En effet, par-delà le nouveau modèle de développement à identifier et à faire avaliser par la communauté nationale, selon les principes consacrés par notre démocratie, il y a d’abord la gestion de l’urgence : Celle de la relance de la croissance, en tenant compte des secteurs sinistrés, agriculture, tourisme, export etc. Celle des finances publiques. Celle de l’emploi et du sauvetage des secteurs sociaux et de la solidarité.

Quelles seront donc les mesures post-épidémie qui permettraient de remédier aux dégâts considérables déjà enregistrés ? comment le gouvernement compte-t-il mobiliser les forces vives de la Nation, pour nous épargner bien des drames, en adoptant, dans le consensus national, un plan d’urgence dont les prémices auraient déjà dû faire l’objet d’une réflexion et d’un débat très larges.

Allons-nous profiter de cette crise sanitaire afin de capitaliser sur les instruments d’urgence pour qu’ils soient les ingrédients d’une transformation de notre modèle économique dans une perspective de réforme totale ?

- Nouveau modèle économique.

- Un système fiscal adapté à cette relance économique.

- Recadrage des priorités dans l’action gouvernemental.

- Un plan d’urgence pour sauvegarder la souveraineté économique et monétaire.

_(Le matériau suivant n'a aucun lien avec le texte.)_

(* ===== verification/LocksDb.v ===== *)
(** The crash-recovery mirror of the file-lock manager ([cockpit-db/src/db/locks.rs]): the
    [lock_state] and [lock_reads] tables and the statements on them.

    A statement is a function of the time it runs at and of the tables; [None] is an
    error (a foreign key, or the owner guard of an acquire) and leaves the tables as they
    were.  Sessions are integers; a path is its bytes, without repeated or trailing separators
    (two spellings of one path are not told apart by the code's path comparison), and is
    stored as the text [path_string] makes of them. *)

From S2P Require Import Prelude.
From stdpp Require Import options.
Set Warnings "-clear-no-such-hyp".

(** A path, an agent's name, and who holds a lock: [(session_id, agent_id)]. *)
Definition LockPath : Type := bytes.
Definition AgentId : Type := string.
Definition Owner : Type := Z * AgentId.

(** [Path::to_string_lossy]: how many bytes the conversion looks at from the first of [s], and
    whether they are one well-formed UTF-8 character; a byte past the end counts as zero. *)
Definition utf8_next (s : bytes) : nat * bool :=
  let at_ i := default 0 (s !! i) in
  let cont i := (128 <=? at_ i) && (at_ i <=? 191) in
  let within a b := (a <=? at_ 1%nat) && (at_ 1%nat <=? b) in
  let x := at_ 0%nat in
  if x <? 128 then (1, true)%nat else
  if (194 <=? x) && (x <=? 223) then (if cont 1%nat then (2, true)%nat else (1, false)%nat) else
  if (224 <=? x) && (x <=? 239) then
    let second := if x =? 224 then within 160 191 else if x =? 237 then within 128 159 else within 128 191 in
    if negb second then (1, false)%nat else if negb (cont 2%nat) then (2, false)%nat else (3, true)%nat
  else if (240 <=? x) && (x <=? 244) then
    let second := if x =? 240 then within 144 191 else if x =? 244 then within 128 143 else within 128 191 in
    if negb second then (1, false)%nat else if negb (cont 2%nat) then (2, false)%nat else
    if negb (cont 3%nat) then (3, false)%nat else (4, true)%nat
  else (1, false)%nat.
(** Each ill-formed part becomes one replacement character, U+FFFD; the fuel is one turn per byte. *)
Fixpoint lossy_loop (fuel : nat) (s : bytes) : bytes :=
  match fuel, s with
  | S fuel, _ :: _ =>
      let '(n, ok) := utf8_next s in
      (if (ok : bool) then take n s else [239; 191; 189]) ++ lossy_loop fuel (drop n s)
  | _, _ => []
  end.
Definition to_string_lossy (s : bytes) : bytes := lossy_loop (length s) s.
(** db/locks.rs:422-424 path_string. *)
Definition path_string (path : LockPath) : LockPath := to_string_lossy path.

(** db/locks.rs:16-24 LockStateRow. Without the path, which is the key. *)
Record LockStateRow := mkLockRow { lr_agent_id : AgentId; lr_session_id : Z; lr_acquired_at : Z }.
(** db/locks.rs:27-32 LockReadRow. Without the key; [read_hash] as it is stored, signed. *)
Record LockReadRow := mkReadRow { rr_read_at : Z; rr_read_hash : option Z }.
(** The tables, by primary key, and the ids of the session rows they refer to. *)
Record LockDb := mkLockDb {
  lock_state : gmap LockPath LockStateRow;
  lock_reads : gmap (Owner * LockPath) LockReadRow;
  lock_sessions : gset Z }.

Definition set_lock_state (m : gmap LockPath LockStateRow) (d : LockDb) : LockDb :=
  mkLockDb m (lock_reads d) (lock_sessions d).
Definition set_lock_reads (m : gmap (Owner * LockPath) LockReadRow) (d : LockDb) : LockDb :=
  mkLockDb (lock_state d) m (lock_sessions d).

(** [hash as i64] and back. *)
Definition hash_as_i64 (h : Z) : Z := if h <? 2 ^ 63 then h else h - 2 ^ 64.
Definition hash_as_u64 (h : Z) : Z := if h <? 0 then h + 2 ^ 64 else h.

(** A statement, run at a time. *)
Definition LockOp : Type := Z -> LockDb -> option LockDb.

Definition row_owner (r : LockStateRow) : Owner := (lr_session_id r, lr_agent_id r).
(** The foreign key of both tables. *)
Definition session_known (d : LockDb) (session : Z) : bool := bool_decide (session ∈ lock_sessions d).

(** db/locks.rs:426-468 guarded_lock_acquire. The row of another owner is left alone and refused. *)
Definition guarded_lock_acquire (path : LockPath) (agent_id : AgentId) (session_id : Z) : LockOp := fun now d =>
  if negb (session_known d session_id) then None else
  match lock_state d !! path with
  | Some r =>
      if bool_decide (row_owner r = (session_id, agent_id))
      then Some (set_lock_state (<[path := mkLockRow agent_id session_id now]> (lock_state d)) d) else None
  | None => Some (set_lock_state (<[path := mkLockRow agent_id session_id now]> (lock_state d)) d)
  end.
(** db/locks.rs:37-46 Db::lock_acquire. *)
Definition lock_acquire (path : LockPath) (agent_id : AgentId) (session_id : Z) : LockOp :=
  guarded_lock_acquire (path_string path) agent_id session_id.
(** db/locks.rs:53-72 Db::lock_touch. *)
Definition lock_touch (path : LockPath) (agent_id : AgentId) (session_id now : Z) : LockOp := fun _ d =>
  let path := path_string path in
  match lock_state d !! path with
  | Some r =>
      if bool_decide (row_owner r = (session_id, agent_id))
      then Some (set_lock_state (<[path := mkLockRow agent_id session_id now]> (lock_state d)) d) else Some d
  | None => Some d
  end.
(** The delete of one owner's row. *)
Definition delete_lock_row (path : LockPath) (o : Owner) (d : LockDb) : LockDb :=
  match lock_state d !! path with
  | Some r => if bool_decide (row_owner r = o) then set_lock_state (delete path (lock_state d)) d else d
  | None => d
  end.
(** db/locks.rs:77-90 Db::lock_release. *)
Definition lock_release (path : LockPath) (agent_id : AgentId) (session_id : Z) : LockOp := fun _ d =>
  Some (delete_lock_row (path_string path) (session_id, agent_id) d).
(** db/locks.rs:104-114 Db::lock_note_read. The statement, on the stored text; of [lock_acquire_with_read] and [lock_force_acquire_with_read] too. *)
Definition note_read_row (path : LockPath) (agent_id : AgentId) (session_id : Z) (read_hash : option Z) : LockOp :=
  fun now d =>
  if negb (session_known d session_id) then None else
  Some (set_lock_reads (<[((session_id, agent_id), path) := mkReadRow now (hash_as_i64 <$> read_hash)]>
                          (lock_reads d)) d).
(** db/locks.rs:93-117 Db::lock_note_read. *)
Definition lock_note_read (path : LockPath) (agent_id : AgentId) (session_id : Z) (read_hash : option Z) : LockOp :=
  note_read_row (path_string path) agent_id session_id read_hash.
(** db/locks.rs:120-145 Db::lock_acquire_with_read. One transaction. *)
Definition lock_acquire_with_read (path : LockPath) (agent_id : AgentId) (session_id : Z) (read_hash : option Z)
    : LockOp := fun now d =>
  let path := path_string path in
  d ← guarded_lock_acquire path agent_id session_id now d; note_read_row path agent_id session_id read_hash now d.
(** db/locks.rs:199-211 Db::lock_force_acquire. The statement, on the stored text; of [lock_force_acquire_with_read] too. *)
Definition force_row (path : LockPath) (agent_id : AgentId) (session_id : Z) : LockOp := fun now d =>
  if negb (session_known d session_id) then None else
  Some (set_lock_state (<[path := mkLockRow agent_id session_id now]> (lock_state d)) d).
(** db/locks.rs:190-213 Db::lock_force_acquire. *)
Definition lock_force_acquire (path : LockPath) (agent_id : AgentId) (session_id : Z) : LockOp :=
  force_row (path_string path) agent_id session_id.
(** db/locks.rs:151-185 Db::lock_force_acquire_with_read. *)
Definition lock_force_acquire_with_read (path : LockPath) (agent_id : AgentId) (session_id : Z)
    (read_hash : option Z) : LockOp := fun now d =>
  let path := path_string path in
  d ← force_row path agent_id session_id now d; note_read_row path agent_id session_id read_hash now d.
(** db/locks.rs:217-235 Db::lock_delete_read. *)
Definition lock_delete_read (path : LockPath) (agent_id : AgentId) (session_id : Z) : LockOp := fun _ d =>
  Some (set_lock_reads (delete ((session_id, agent_id), path_string path) (lock_reads d)) d).
(** db/locks.rs:238-265 Db::lock_release_and_delete_reads. One transaction. *)
Definition lock_release_and_delete_reads (entries : list (LockPath * Owner)) : LockOp := fun _ d =>
  Some (foldl (fun d e => let d := delete_lock_row (path_string e.1) e.2 d in
                          set_lock_reads (delete (e.2, path_string e.1) (lock_reads d)) d) d entries).
(** The read rows of an owner moved to another, over the other's own. *)
Definition move_reads (from to : Owner) (m : gmap (Owner * LockPath) LockReadRow) : gmap (Owner * LockPath) LockReadRow :=
  let moved := filter (fun kv => kv.1.1 = from) (map_to_list m) in
  filter (fun kv => kv.1.1 <> from)
    (list_to_map ((fun kv => ((to, kv.1.2), kv.2)) <$> moved) ∪ m).
(** db/locks.rs:269-305 Db::lock_transfer_agent. One transaction. *)
Definition lock_transfer_agent (session_id : Z) (from_agent to_agent : AgentId) : LockOp := fun _ d =>
  if bool_decide (from_agent = to_agent) then Some d else
  let state := (fun r => if bool_decide (row_owner r = (session_id, from_agent))
                         then mkLockRow to_agent session_id (lr_acquired_at r) else r) <$> lock_state d in
  Some (set_lock_reads (move_reads (session_id, from_agent) (session_id, to_agent) (lock_reads d))
          (set_lock_state state d)).
(** db/locks.rs:308-323 Db::lock_cleanup_session. One transaction. *)
Definition lock_cleanup_session (session_id : Z) : LockOp := fun _ d =>
  Some (set_lock_reads (filter (fun kv => kv.1.1.1 <> session_id) (lock_reads d))
          (set_lock_state (filter (fun kv => lr_session_id kv.2 <> session_id) (lock_state d)) d)).

(** db/locks.rs:327-357 Db::list_held_locks. *)
Definition list_held_locks (d : LockDb) : list (LockPath * LockStateRow) := map_to_list (lock_state d).
(** db/locks.rs:386-419 Db::list_lock_reads. *)
Definition list_lock_reads (d : LockDb) : list (Owner * LockPath * option Z) :=
  (fun kv => (kv.1, hash_as_u64 <$> rr_read_hash kv.2)) <$> map_to_list (lock_reads d).

(** ** The stored text *)

(** A path whose text names it again: the conversion changes nothing. *)
Definition is_text (p : LockPath) : Prop := path_string p = p.
#[export] Instance is_text_dec p : Decision (is_text p) := decide (path_string p = p).

Lemma utf8_next_pos s : (1 <= (utf8_next s).1)%nat.
Proof. unfold utf8_next. repeat case_match; cbn; lia. Qed.
(** One turn per byte is enough: more fuel changes nothing. *)
Lemma lossy_loop_fuel n m s : (length s <= n)%nat -> (length s <= m)%nat -> lossy_loop n s = lossy_loop m s.
Proof.
  revert m s. induction n as [|n IH]; intros [|m] [|x s] Hn Hm; cbn in Hn, Hm; try done; try lia.
  cbn [lossy_loop]. pose proof (utf8_next_pos (x :: s)) as Hpos. destruct (utf8_next (x :: s)) as [k ok]. cbn in Hpos.
  f_equal. apply IH; rewrite length_drop; cbn; lia.
Qed.
(** The conversion, character by character. *)
Lemma to_string_lossy_cons x s :
  to_string_lossy (x :: s) =
  (if (utf8_next (x :: s)).2 then take (utf8_next (x :: s)).1 (x :: s) else [239; 191; 189]) ++
  to_string_lossy (drop (utf8_next (x :: s)).1 (x :: s)).
Proof.
  unfold to_string_lossy at 1. cbn [length lossy_loop]. pose proof (utf8_next_pos (x :: s)) as Hpos.
  destruct (utf8_next (x :: s)) as [k ok]. cbn [fst snd] in *. f_equal. apply lossy_loop_fuel; rewrite length_drop; cbn; lia.
Qed.
(** ASCII is text. *)
Lemma ascii_is_text p : Forall (fun x => x < 128) p -> is_text p.
Proof.
  unfold is_text, path_string. intros Hp. induction Hp as [|x p Hx _ IH]; [done|]. rewrite to_string_lossy_cons.
  assert (utf8_next (x :: p) = (1, true)%nat) as ->
    by (unfold utf8_next; cbn [lookup list_lookup default from_option id]; by rewrite (proj2 (Z.ltb_lt x 128))).
  cbn [fst snd take drop app]. rewrite drop_0. f_equal. exact IH.
Qed.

Pour conclure, faire participer les partis politiques, les partenaires sociaux, la société civile et le monde associatif, doit être l’élément d’impulsion majeur pour la conception d’un modèle de développement alternatif à même de garantir notre résilience individuelle et collective, une croissance soutenable et un remède aux inégalités patentes. L’intégration des défis de la nouvelle géopolitique et du nouveau modèle des échanges internationaux, ne sera pas une mince affaire.

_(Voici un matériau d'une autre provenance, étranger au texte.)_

(* ===== verification/Locks.v ===== *)
(** The daemon-wide file-lock manager ([cockpit-core/src/locks/]): exclusive holds, read
    and authorship records, the waiting acquire with its wait graph, idle expiry, write
    guards, and the suspension of agents and sessions.

    The manager's methods are asynchronous: they hold the state mutex for short sections
    and release it across every database call.  A method is a program ([Prog]) of such
    sections: each [PSync] runs with no other task in between (its continuation sees the
    state the section found), each [PDb] is an awaited
    database statement that commits or fails, [PWait] is the [select!] of the waiting
    acquire.  Other tasks run between any two of them; the interleaving is a step
    relation.  The filesystem and the clock may change between any two steps too. *)

From S2P Require Import Prelude.
From S2P Require Import LocksDb.
From stdpp Require Import options.
Set Warnings "-clear-no-such-hyp".

(** ** State *)

(** locks/mod.rs:69-69 LOCK_IDLE_TIMEOUT. In seconds. *)
Definition LOCK_IDLE_TIMEOUT : Z := 5 * 60.
(** locks/mod.rs:73-81 AcquireWait. *)
Inductive AcquireWait := Acquired | AcqCancelled.
(** locks/mod.rs:151-156 WaitingOn. *)
Record WaitingOn := mkWaitingOn { wo_path : LockPath; wo_holder_session : Z; wo_holder_agent : AgentId }.
Definition wo_holder (e : WaitingOn) : Owner := (wo_holder_session e, wo_holder_agent e).
(** locks/mod.rs:102-149 LockState. *)
Record LockState := mkLockState {
  held : gmap LockPath Owner;
  touched : gmap LockPath Z;
  read_tracker : gmap Owner (gmap LockPath (option Z));
  authored_tracker : gmap Owner (gmap LockPath Z);
  forced_released : gset LockPath;
  suspended : gmap Owner (gmap LockPath Z);
  session_released : gmap Z (gmap LockPath (AgentId * Z));
  waiting : gmap Owner WaitingOn }.
Definition empty_state : LockState := mkLockState ∅ ∅ ∅ ∅ ∅ ∅ ∅ ∅.

Definition set_held (h : gmap LockPath Owner) (t : gmap LockPath Z) (st : LockState) : LockState :=
  mkLockState h t (read_tracker st) (authored_tracker st) (forced_released st) (suspended st) (session_released st) (waiting st).
Definition set_read_tracker (m : gmap Owner (gmap LockPath (option Z))) (st : LockState) : LockState :=
  mkLockState (held st) (touched st) m (authored_tracker st) (forced_released st) (suspended st) (session_released st) (waiting st).
Definition set_authored_tracker (m : gmap Owner (gmap LockPath Z)) (st : LockState) : LockState :=
  mkLockState (held st) (touched st) (read_tracker st) m (forced_released st) (suspended st) (session_released st) (waiting st).
Definition set_forced_released (f : gset LockPath) (st : LockState) : LockState :=
  mkLockState (held st) (touched st) (read_tracker st) (authored_tracker st) f (suspended st) (session_released st) (waiting st).
Definition set_suspended (m : gmap Owner (gmap LockPath Z)) (st : LockState) : LockState :=
  mkLockState (held st) (touched st) (read_tracker st) (authored_tracker st) (forced_released st) m (session_released st) (waiting st).
Definition set_session_released (m : gmap Z (gmap LockPath (AgentId * Z))) (st : LockState) : LockState :=
  mkLockState (held st) (touched st) (read_tracker st) (authored_tracker st) (forced_released st) (suspended st) m (waiting st).
Definition set_waiting (m : gmap Owner WaitingOn) (st : LockState) : LockState :=
  mkLockState (held st) (touched st) (read_tracker st) (authored_tracker st) (forced_released st) (suspended st) (session_released st) m.

(** Take or drop a hold together with its timestamp. *)
Definition hold (p : LockPath) (o : Owner) (now : Z) (st : LockState) : LockState :=
  set_held (<[p := o]> (held st)) (<[p := now]> (touched st)) st.
Definition unhold (p : LockPath) (st : LockState) : LockState :=
  set_held (delete p (held st)) (delete p (touched st)) st.
Definition holds (st : LockState) (p : LockPath) (o : Owner) : bool := bool_decide (held st !! p = Some o).
(** [if matches!(held.get(p), owner) { held.remove(p); touched.remove(p) }]. *)
Definition unhold_if (p : LockPath) (o : Owner) (st : LockState) : LockState :=
  if holds st p o then unhold p st else st.
(** [entry(owner).or_default().insert(p, h)], and removal with and without dropping an empty map. *)
Definition note_in (o : Owner) (p : LockPath) (h : option Z) (st : LockState) : LockState :=
  set_read_tracker (<[o := <[p := h]> (default ∅ (read_tracker st !! o))]> (read_tracker st)) st.
Definition forget_read (o : Owner) (p : LockPath) (st : LockState) : LockState :=
  match read_tracker st !! o with
  | Some reads => set_read_tracker (<[o := delete p reads]> (read_tracker st)) st
  | None => st
  end.
Definition drop_read (o : Owner) (p : LockPath) (st : LockState) : LockState :=
  match read_tracker st !! o with
  | Some reads =>
      let reads := delete p reads in
      set_read_tracker (if bool_decide (reads = ∅) then delete o (read_tracker st)
                        else <[o := reads]> (read_tracker st)) st
  | None => st
  end.
Definition read_of (st : LockState) (o : Owner) (p : LockPath) : option (option Z) :=
  read_tracker st !! o ≫= (.!! p).

(** What the methods see: the manager's memory, its database, the files, the clock, and the
    number of [notify_waiters] calls so far. *)
Record Files := mkFiles { fs_resolve : LockPath -> option LockPath; fs_hash : LockPath -> option Z }.
Record Shared := mkShared {
  sh_state : LockState; sh_db : LockDb; sh_files : Files; sh_now : Z; sh_epoch : nat }.
Definition set_sh_state (st : LockState) (s : Shared) : Shared :=
  mkShared st (sh_db s) (sh_files s) (sh_now s) (sh_epoch s).
Definition set_sh_db (d : LockDb) (s : Shared) : Shared :=
  mkShared (sh_state s) d (sh_files s) (sh_now s) (sh_epoch s).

Jamais, dans l’histoire récente, un gouvernement n’aura eu à affronter de tels défis, dans un climat d’incertitudes aussi graves.

Pourtant, l’élan d’union et de solidarité dont notre peuple a fait montre constitue une opportunité et une chance uniques pour le gouvernement afin de s’atteler au plus important chantier de réformes qu’il nous a été donné de conduire.

Saurons-nous saisir cette opportunité et rebondir sur un climat de confiance retrouvée ? Ce capital a le défaut d’être éphémère. C’est pourquoi dans beaucoup de pays qui affrontent les mêmes défis, on parle désormais de « big bang. »

Si le gouvernement, dans le cadre d’un dialogue démocratique bien compris, ne permet pas le débat et la concertation, il pourrait conduire la Nation vers un avenir incertain.

Une telle approche démocratique ne peut être enrichissante pour un nouveau projet de société et déterminante pour la mobilisation nationale. Le contraire sera vraisemblablement synonyme d’un affaiblissement de la crédibilité de l’action politique gouvernementale et des institutions démocratiques.